What you are asked to do: A verbatim reproduction of the lines below, from the line containing "From S2P Require" through the line containing "Record Db := mkDb", both ends included, is the whole required output.

Records to process:
______________________________

(** The rules of a policy as the settings page states them. *)
Inductive rule_applies (p : NotificationPolicy) (follows trusted_follower : Prop)
    (new_account private_mention limited : Prop) : NotificationPolicyAction -> Prop :=
| rule_not_following :
    ~ follows -> rule_applies p follows trusted_follower new_account private_mention limited
                   (for_not_following p)
| rule_not_follower :
    ~ trusted_follower -> rule_applies p follows trusted_follower new_account private_mention
                            limited (for_not_followers p)
| rule_new_account :
    ~ follows -> new_account -> rule_applies p follows trusted_follower new_account
                                  private_mention limited (for_new_accounts p)
| rule_private_mention :
    ~ follows -> private_mention -> rule_applies p follows trusted_follower new_account
                                      private_mention limited (for_private_mentions p)
| rule_limited :
    ~ follows -> limited -> rule_applies p follows trusted_follower new_account
                              private_mention limited (for_limited_accounts p).

Lemma matched_actions_spec p f t n m l a :
  a ∈ matched_actions p f t n m l <->
  rule_applies p (f = true) (t = false) (n = true) (m = true) (l = true) a.
Proof.
  unfold matched_actions, push_if. split.
  - intros Ha. destruct f, t, n, m, l; simpl in Ha;
      repeat (apply elem_of_cons in Ha as [->|Ha]; [by constructor|]);
      by apply not_elem_of_nil in Ha.
  - intros Ha. destruct Ha as [Hf|Ht|Hf Hn|Hf Hm|Hf Hl];
      try apply not_true_iff_false in Hf; try apply not_false_iff_true in Ht;
      subst; simpl; set_solver.
Qed.

Lemma rule_applies_iff p f f' t t' n n' m m' l l' a :
  (f <-> f') -> (t <-> t') -> (n <-> n') -> (~ f -> (m <-> m')) -> (l <-> l') ->
  rule_applies p f t n m l a <-> rule_applies p f' t' n' m' l' a.
Proof. intros Hf Ht Hn Hm Hl. split; destruct 1; constructor; tauto. Qed.

Definition follows_actor (d : Db) (recipient actor : AccountId) : Prop :=
  exists f, Relations.remote_followings (relations_of d)
              !! (account_uuid recipient, account_uuid actor) = Some f /\
    Relations.fg_state f = Relations.Accepted /\ Relations.fg_deactivated_at f = None.

(** A follower of at least three days. *)
Definition trusted_follower (d : Db) (now : time) (recipient actor : AccountId) : Prop :=
  exists f, Relations.remote_follows (relations_of d)
              !! (account_uuid actor, account_uuid recipient) = Some f /\
    Relations.rf_state f = Relations.Accepted /\ Relations.rf_created_at f <= now - days 3.

Definition uninvited_mention (d : Db) (recipient actor : AccountId)
    (kind : Notifications.LocalNotificationType) (status : option StatusId) : Prop :=
  kind = Notifications.Mention /\
  exists sid s, status = Some sid /\
    remote_statuses (statuses d) !! status_uuid sid = Some s /\ rs_visibility s = Direct /\
    forall w : World, value_of (recipient_started_private_thread recipient (ActorRemote actor)
      (rs_in_reply_to_local s) (rs_in_reply_to_remote s)) w (statuses d) = Ok false.

Lemma notification_policy_run account w d p w' d' :
  notification_policy account w d = (Ok p, w', d') ->
  w' = w /\ policies d' !! account_uuid account = Some p /\ statuses d' = statuses d /\
  requests d' = requests d /\ permissions d' = permissions d.
Proof.
  unfold notification_policy. run_unfold. simpl.
  destruct (policies d !! account_uuid account) eqn:Hp; intros [= <- <- <-]; [done|].
  simpl. by rewrite lookup_insert_eq.
Qed.

(** The thread test reads the store and nothing else. *)
Lemma started_run recipient actor l r w s :
  exists b, recipient_started_private_thread recipient actor l r w s = (Ok b, w, s) /\
    forall w', value_of (recipient_started_private_thread recipient actor l r) w' s = Ok b.
Proof.
  unfold recipient_started_private_thread, value_of.
  case_bool_decide; simpl; by eexists.
Qed.
Lemma maintain_run locked ranked w d :
  trends_ok d -> (forall k, k ∈ marked ranked d -> valid_kind (fst k) = true) ->
  exists d' n,
    maintain_trends locked ranked w d =
      (Ok (negb (bool_decide (dirty d' = ∅)), n), world_of (now_utc : Op Db time) w d, d')
    /\ trends_ok d' /\ same_tables d d'
    /\ n = Nat.min BATCH_SIZE (size (marked ranked d ∖ locked))
    /\ (dirty d' = ∅ <-> (marked ranked d ## locked) /\ (size (marked ranked d) <= BATCH_SIZE)%nat).
Proof.
  intros Hok Hv. set (now := w_clock w (w_ticks w)).
  set (t := dirty d ∪ list_to_map ((fun k => (k, now)) <$> ranked)).
  set (d0 := set_trends d (metrics d) t).
  set (claimed := firstn BATCH_SIZE (claimable locked t)).
  assert (Hdom : forall k, is_Some (t !! k) <-> k ∈ marked ranked d)
    by (intros k; unfold t; by rewrite <- (dom_marked d now), elem_of_dom).
  assert (Hclaimed : forall k, k ∈ (fst <$> claimed) -> k ∈ marked ranked d).
  { intros k Hk. apply Hdom. apply (elem_of_claimable locked t). unfold claimed in Hk.
    rewrite fmap_take in Hk. apply elem_of_take in Hk as (i & Hi & _).
    by eapply list_elem_of_lookup_2. }
  destruct (refresh_rows_run (fst <$> claimed) (world_of (now_utc : Op Db time) w d) d0)
    as (d' & Hrun & Hok' & Hsame & Hdirty); [by apply trends_ok_mark|by auto|].
  exists d', (length claimed).
  assert (Hall : dirty d' = ∅ <-> forall k, is_Some (t !! k) -> k ∈ (fst <$> claimed)).
  { split.
    - intros He k [v Hk]. specialize (Hdirty k). rewrite He, lookup_empty in Hdirty.
      destruct (decide (k ∈ _)); [done|]. unfold d0 in Hdirty. simpl in Hdirty. congruence.
    - intros Hin. apply map_eq. intros k. rewrite Hdirty, lookup_empty. case_decide as Hk; [done|].
      unfold d0. simpl. destruct (t !! k) eqn:Htk; [|done]. destruct Hk. apply Hin. by eexists. }
  split; [|split; [done|split; [|split]]].
  - apply transaction_Commit.
    apply bind_Ok. exists now, (world_of (now_utc : Op Db time) w d), d. split; [done|].
    apply bind_Ok. exists tt, (world_of (now_utc : Op Db time) w d), d0. split; [done|].
    apply bind_Ok. exists claimed, (world_of (now_utc : Op Db time) w d), d0. split; [done|].
    apply bind_Ok. exists tt, (world_of (now_utc : Op Db time) w d), d'. split; [done|].
    done.
  - eapply same_tables_trans; [apply same_tables_set|done].
  - unfold claimed. rewrite length_take. f_equal.
    rewrite <- (length_fmap fst), <- (size_list_to_set (C := gset trend_key)) by apply claimable_NoDup.
    f_equal. apply set_eq. intros k.
    rewrite elem_of_list_to_set, elem_of_claimable, elem_of_difference, Hdom. tauto.
  - rewrite Hall. unfold claimed. rewrite claimed_all. unfold t at 2.
    rewrite <- size_dom, dom_marked, elem_of_disjoint. split; intros [H1 H2]; split; try done.
    + intros k Hk. by apply H1, Hdom.
    + intros k Hk%Hdom Hl. by apply (H1 k).
Qed.

Lemma preserves_for_each {A} (xs : list A) (body : A -> Op Db unit) :
  (forall x, preserves (body x)) -> preserves (for_each xs body).
Proof.
  intros Hb. induction xs as [|x xs IH]; simpl; [apply trends_ret|]. by apply trends_bind.
Qed.

Lemma preserves_transaction {A} (m : Op Db (txn A)) : preserves m -> preserves (transaction m).
Proof.
  intros Hm w d a w' d' Hok H. unfold transaction in H.
  destruct (m w d) as [[[[b|b]|e] w1] d1] eqn:Hrun; [|by injection H as _ _ <-|done].
  injection H as _ _ <-. by eapply Hm.
Qed.

Lemma preserves_refresh_row key : preserves (refresh_row key).
Proof.
  intros w d a w' d' Hok H. destruct (valid_kind (fst key)) eqn:Hv.
  - destruct (refresh_row_run key w d Hok Hv) as (d1 & Hrun & Hok1 & _). rewrite Hrun in H.
    by injection H as _ _ <-.
  - unfold valid_kind in Hv. rewrite !orb_false_iff in Hv. destruct Hv as [[H1 H2] H3].
    unfold refresh_row in H. by rewrite H1, H2, H3 in H.
Qed.
Lemma live_row_found raw d r :
  store_ok d -> live_row raw d r -> rows_where (live_token hmac pepper raw) (tokens d) = [r].
Proof.
  intros Hok (Hr & Hh & Hn).
  rewrite <- (insert_delete_id (tokens d) (token_id r) r Hr).
  apply rows_where_fresh_insert; [apply lookup_delete_eq| |].
  - unfold live_token. rewrite Hh, Hn, bool_decide_true by done.
    by rewrite bool_decide_false by (by intros [? ?]).
  - apply rows_where_nil. intros k v. rewrite lookup_delete_Some. intros [Hne Hk].
    unfold live_token. destruct (bool_decide (token_hash v = _)) eqn:Hv; [|done].
    apply bool_decide_eq_true in Hv. exfalso. apply Hne.
    eapply (token_hashes d Hok); [done|done|congruence].
Qed.


(** C5. A revoked token never works again: once [revoke] has answered for a token
    the server issued, no later history of requests makes it resolve to an
    account, to a grant or to an application. *)
Theorem revoked_token_stays_dead d0 raw w d resp w1 d1 d2 w2 :
  no_secrets d0 -> history d0 d ->
  taken token_hash (secret_hash hmac pepper raw) (tokens d) = true ->
  revoke hmac pepper raw w d = (Ok resp, w1, d1) -> history d1 d2 ->
  resp = Empty /\
  value_of (find_account_by_access_token hmac pepper raw) w2 d2 = Ok None /\
  value_of (find_access_token_grant hmac pepper raw) w2 d2 = Ok None /\
  value_of (find_application_access_token_grant hmac pepper raw) w2 d2 = Ok None.
Proof.
  intros H0 Hr Htaken Hrun Hr2.
  destruct (history_advances _ _ _ _ _ _ _ (no_secrets_ok _ H0) Hr) as [Hok _].
  destruct (advances_revoke_request _ _ raw w d resp w1 d1 Hok Hrun) as [Hok1 _].
  destruct (history_advances _ _ _ _ _ _ _ Hok1 Hr2) as [Hok2 [_ Hle]].
  assert (exists r, head (rows_where (fun r => bool_decide (token_hash r = secret_hash hmac pepper raw))
    (tokens d)) = Some r) as [r Hhead].
  { unfold taken in Htaken. destruct (rows_where _ _) as [|r l]; [done|]. by exists r. }
  assert (Hrow := Hhead). apply (head_row_keyed _ _ token_id) in Hrow as [Hrow Hh];
    [|apply (token_keys _ Hok)]. apply bool_decide_eq_true in Hh.
  assert (resp = Empty /\ exists at_, tokens d1 !! token_id r = Some (revoked_row at_ r)) as [-> [at_ Hd1]].
  { unfold revoke, revoke_access_token in Hrun. apply respond_run in Hrun.
    unfold mbind, M_bind, gets in Hrun. rewrite Hhead in Hrun. run_unfold.
    destruct Hrun as [(d3 & [=] & _)|[[= <- <- <-]|(e & d3 & [=] & _)]].
    split; [done|]. eexists. apply lookup_insert_eq. }
  destruct (Hle _ _ Hd1) as (r' & Hd2 & [Hh' Hrev]).
  assert (Hdead : rows_where (live_token hmac pepper raw) (tokens d2) = []).
  { apply rows_where_nil. intros k v Hk. unfold live_token.
    destruct (bool_decide (token_hash v = _)) eqn:Hv; [|done]. apply bool_decide_eq_true in Hv.
    assert (k = token_id r) as -> by (eapply (token_hashes d2 Hok2); [done|done|]; simpl in Hh'; congruence).
    assert (v = r') as -> by congruence. rewrite bool_decide_true; [done|]. apply Hrev. by eexists. }
  split; [done|].
  assert (rows_where (fun r => live_token hmac pepper raw r
    && negb (bool_decide (is_Some (token_account r)))) (tokens d2) = []) as Hdead'.
  { apply rows_where_nil. intros k v Hk. rewrite rows_where_nil in Hdead. by rewrite (Hdead k v Hk). }
  unfold find_account_by_access_token, find_access_token_grant, find_application_access_token_grant.
  run_unfold. by rewrite Hdead, Hdead'.
Qed.
End Theorems.
(* ===== verification/Registration.v ===== *)
(** Account registration: the rolling-window limiter
    [check_registration_rate_limit] of [crates/db/src/lib.rs] and the endpoint of
    [crates/server/src/registration.rs] that it guards.

    The limiter runs under an advisory lock per client, so its statements are
    one step; the group of a client address is an argument. *)
From S2P Require Import Prelude Core Text OAuth.

(** * Data *)

Record RegistrationRateLimitSettings := mkSettings {
  burst_limit : Z;
  burst_window : duration;
  daily_limit : Z;
  daily_window : duration;
}.

Inductive RegistrationRateLimitPolicy : Type := Burst | Daily.

Record RegistrationRateLimitResult := mkLimitResult {
  allowed : bool;
  policy : RegistrationRateLimitPolicy;
  limit : Z;
  remaining : Z;
  reset_at : time;
}.

(** [registration_attempt]. *)
Record AttemptRow := mkAttempt {
  attempt_id : uuid;
  attempt_client : text;
  attempted_at : time;
}.

Record Db := mkDb {
  attempts : gmap uuid AttemptRow;
  oauth : OAuth.Db;
}.

#[export, refine] Instance oauth_part : Part OAuth.Db Db :=
  {| get_part := oauth; put_part := fun o d => mkDb (attempts d) o |}.
Proof. all: by intros *; try destruct s. Defined.

(** The checks of [RegistrationRateLimitConfig::from_env], which reads windows
    that are not zero. *)
Definition valid_settings (s : RegistrationRateLimitSettings) : bool :=
  negb ((burst_limit s =? 0) || (daily_limit s =? 0))
  && negb (daily_window s <=? burst_window s)
  && negb (daily_limit s <? burst_limit s)
  && (0 <=? burst_limit s) && (0 <? burst_window s).

(** * The limiter *)

(** The decision for the client's attempts of the daily window in order of time:
    the result, which says whether the attempt is recorded. *)
Definition decide_attempt (now : time) (s : RegistrationRateLimitSettings) (times : list time) :
    RegistrationRateLimitResult :=
  let in_burst := List.filter (fun t => now - burst_window s <? t) times in
  let burst_attempts := Z.of_nat (length in_burst) in
  let daily_attempts := Z.of_nat (length times) in
  let burst_reset := match in_burst with
                     | t :: _ => t + burst_window s | [] => now + burst_window s end in
  let daily_reset := match times with
                     | t :: _ => t + daily_window s | [] => now + daily_window s end in
  let burst_blocked := burst_limit s <=? burst_attempts in
  let daily_blocked := daily_limit s <=? daily_attempts in
  if burst_blocked || daily_blocked
  then
    if daily_blocked && (negb burst_blocked || (burst_reset <=? daily_reset))
    then mkLimitResult false Daily (daily_limit s) 0 daily_reset
    else mkLimitResult false Burst (burst_limit s) 0 burst_reset
  else
    let burst_remaining := burst_limit s - burst_attempts - 1 in
    let daily_remaining := daily_limit s - daily_attempts - 1 in
    if daily_remaining <? burst_remaining
    then mkLimitResult true Daily (daily_limit s) daily_remaining daily_reset
    else mkLimitResult true Burst (burst_limit s) burst_remaining burst_reset.

(** ORDER BY attempted_at, id. *)
Definition attempt_order (a b : AttemptRow) : bool :=
  (attempted_at a <? attempted_at b)
  || (attempted_at a =? attempted_at b) && (attempt_id a <=? attempt_id b)%N.

Definition CLEANUP_LIMIT : nat := 100.

(** The identifiers the cleanup deletes. *)
Definition stale_attempts (cutoff : time) (t : gmap uuid AttemptRow) : list uuid :=
  attempt_id <$> firstn CLEANUP_LIMIT (order_by attempt_order
    (rows_where (fun a => attempted_at a <=? cutoff) t)).

Definition attempts_of (client : text) (since : time) (t : gmap uuid AttemptRow) : list time :=
  order_by Z.leb (attempted_at <$> rows_where (fun a =>
    bool_decide (attempt_client a = client) && (since <? attempted_at a)) t).

Section Limiter.
Context (hmac : text -> text -> text) (pepper : text).

Definition rate_limit_client (client_group : text) : text :=
  secret_hash hmac pepper (lit "registration-rate-limit" ++ [0] ++ client_group).

Definition check_registration_rate_limit (client_group : text) (now : time)
    (s : RegistrationRateLimitSettings) : Op Db RegistrationRateLimitResult :=
  let client := rate_limit_client client_group in
  modify (fun d => mkDb
    (delete_where (fun a => bool_decide (attempt_id a ∈ stale_attempts (now - daily_window s) (attempts d)))
       (attempts d)) (oauth d));;
  times ← gets (fun d => attempts_of client (now - daily_window s) (attempts d));
  let result := decide_attempt now s times in
  if negb (allowed result) then mret result
  else
    i ← uuid_now_v7;
    d ← gets (fun d => d);
    if bool_decide (is_Some (attempts d !! i))
    then throw (Database (UniqueViolation "registration_attempt_pkey"))
    else
      modify (fun d => mkDb (<[i := mkAttempt i client now]> (attempts d)) (oauth d));;
      mret result.
End Limiter.

(** * Validation *)

Definition validate_username (name : text) : bool :=
  negb ((byte_len name <? 2) || (30 <? byte_len name)
        || negb (forallb (fun c => is_ascii_alphanumeric c || (c =? 95)) name)).

Definition validate_email (mail : text) : bool :=
  contains_char 64 mail && bool_decide (trim mail = mail).

Record RegistrationRequest := mkRequest {
  req_username : text;
  req_email : text;
  req_password : text;
  req_agreement : bool;
  req_locale : text;
}.

(** The fields with an error and its code, in the order they are checked. *)
Definition ValidationDetails := list (string * string).

Definition validate (r : RegistrationRequest) : ValidationDetails :=
  (if bool_decide (req_username r = []) then [("username", "ERR_BLANK")]
   else if negb (validate_username (req_username r)) then [("username", "ERR_INVALID")] else [])
  ++ (if bool_decide (req_email r = []) then [("email", "ERR_BLANK")]
      else if negb (validate_email (req_email r)) then [("email", "ERR_INVALID")] else [])
  ++ (if bool_decide (req_password r = []) then [("password", "ERR_BLANK")]
      else if Z.of_nat (length (req_password r)) <? 8 then [("password", "ERR_TOO_SHORT")] else [])
  ++ (if negb (req_agreement r) then [("agreement", "ERR_ACCEPTED")] else [])
  ++ (if bool_decide (trim (req_locale r) = []) then [("locale", "ERR_BLANK")] else []).

(** [reason.contains("email")] over the messages of account creation. *)
Definition taken_details (reason : string) : ValidationDetails :=
  [(if contains (lit "email") (lit reason) then "email" else "username", "ERR_TAKEN")]%string.

Definition write_accounts_scope (s : text) : bool :=
  bool_decide (s = lit "write") || bool_decide (s = lit "write:accounts").

(** * The endpoint *)

Inductive RegistrationMode : Type := Closed | Open | Approval.

Inductive RegistrationResponse : Type :=
| Registered (token : OAuthAccessToken)
| InvalidToken
| RegistrationsClosed
| InsufficientScope
| RateLimited (result : RegistrationRateLimitResult)
| Invalid (details : ValidationDetails)
| Internal (error : RoostyError).

Section Endpoint.
Context (hmac : text -> text -> text) (pepper : text)
        (hash_password : text -> result text RoostyError)
        (mode : RegistrationMode) (settings : RegistrationRateLimitSettings).

(** The account and its first token, in one transaction. *)
Definition create_registered (r : RegistrationRequest) (hash : text) (grant : ApplicationAccessTokenGrant) :
    Op Db OAuthAccessToken :=
  transaction (
    account ← zoom (create_local_account_in_transaction (req_username r) (req_email r) hash);
    token ← zoom (create_access_token hmac pepper (mkAccountId account)
                    (app_id (application grant)) (app_scopes (application grant)));
    mret (Commit token)).

(** Store errors are answered with [Internal], but a name or an address in use
    is a validation error of the account's creation. *)
Definition answered (m : Op Db RegistrationResponse) : Op Db RegistrationResponse := fun w s =>
  match m w s with
  | (Err e, w', s') => (Ok (Internal e), w', s')
  | r => r
  end.

Definition created (m : Op Db OAuthAccessToken) : Op Db RegistrationResponse := fun w s =>
  match m w s with
  | (Ok token, w', s') => (Ok (Registered token), w', s')
  | (Err (InvalidInput reason), w', s') => (Ok (Invalid (taken_details reason)), w', s')
  | (Err e, w', s') => (Ok (Internal e), w', s')
  end.

Definition register_account (bearer : option text) (client_group : text) (r : RegistrationRequest) :
    Op Db RegistrationResponse :=
  match bearer with
  | None => mret InvalidToken
  | Some raw =>
      answered (
        found ← zoom (find_application_access_token_grant hmac pepper raw);
        match found with
        | None => mret InvalidToken
        | Some grant =>
            if negb (existsb write_accounts_scope (split_whitespace (application_grant_scopes grant)))
            then mret InsufficientScope
            else match mode with
            | Closed | Approval => mret RegistrationsClosed
            | Open =>
                now ← now_utc;
                result ← transaction (
                  result ← check_registration_rate_limit hmac pepper client_group now settings;
                  mret (Commit result));
                if negb (allowed result) then mret (RateLimited result)
                else
                  let details := validate r in
                  if negb (bool_decide (details = [])) then mret (Invalid details)
                  else
                    match hash_password (req_password r) with
                    | Err e => mret (Internal e)
                    | Ok hash => created (create_registered r hash grant)
                    end
            end
        end)
  end.
End Endpoint.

______________________________

Exercise result:
From S2P Require Import Prelude Core Text OAuth.

(** * Data *)

Record RegistrationRateLimitSettings := mkSettings {
  burst_limit : Z;
  burst_window : duration;
  daily_limit : Z;
  daily_window : duration;
}.

Inductive RegistrationRateLimitPolicy : Type := Burst | Daily.

Record RegistrationRateLimitResult := mkLimitResult {
  allowed : bool;
  policy : RegistrationRateLimitPolicy;
  limit : Z;
  remaining : Z;
  reset_at : time;
}.

(** [registration_attempt]. *)
Record AttemptRow := mkAttempt {
  attempt_id : uuid;
  attempt_client : text;
  attempted_at : time;
}.

Record Db := mkDb {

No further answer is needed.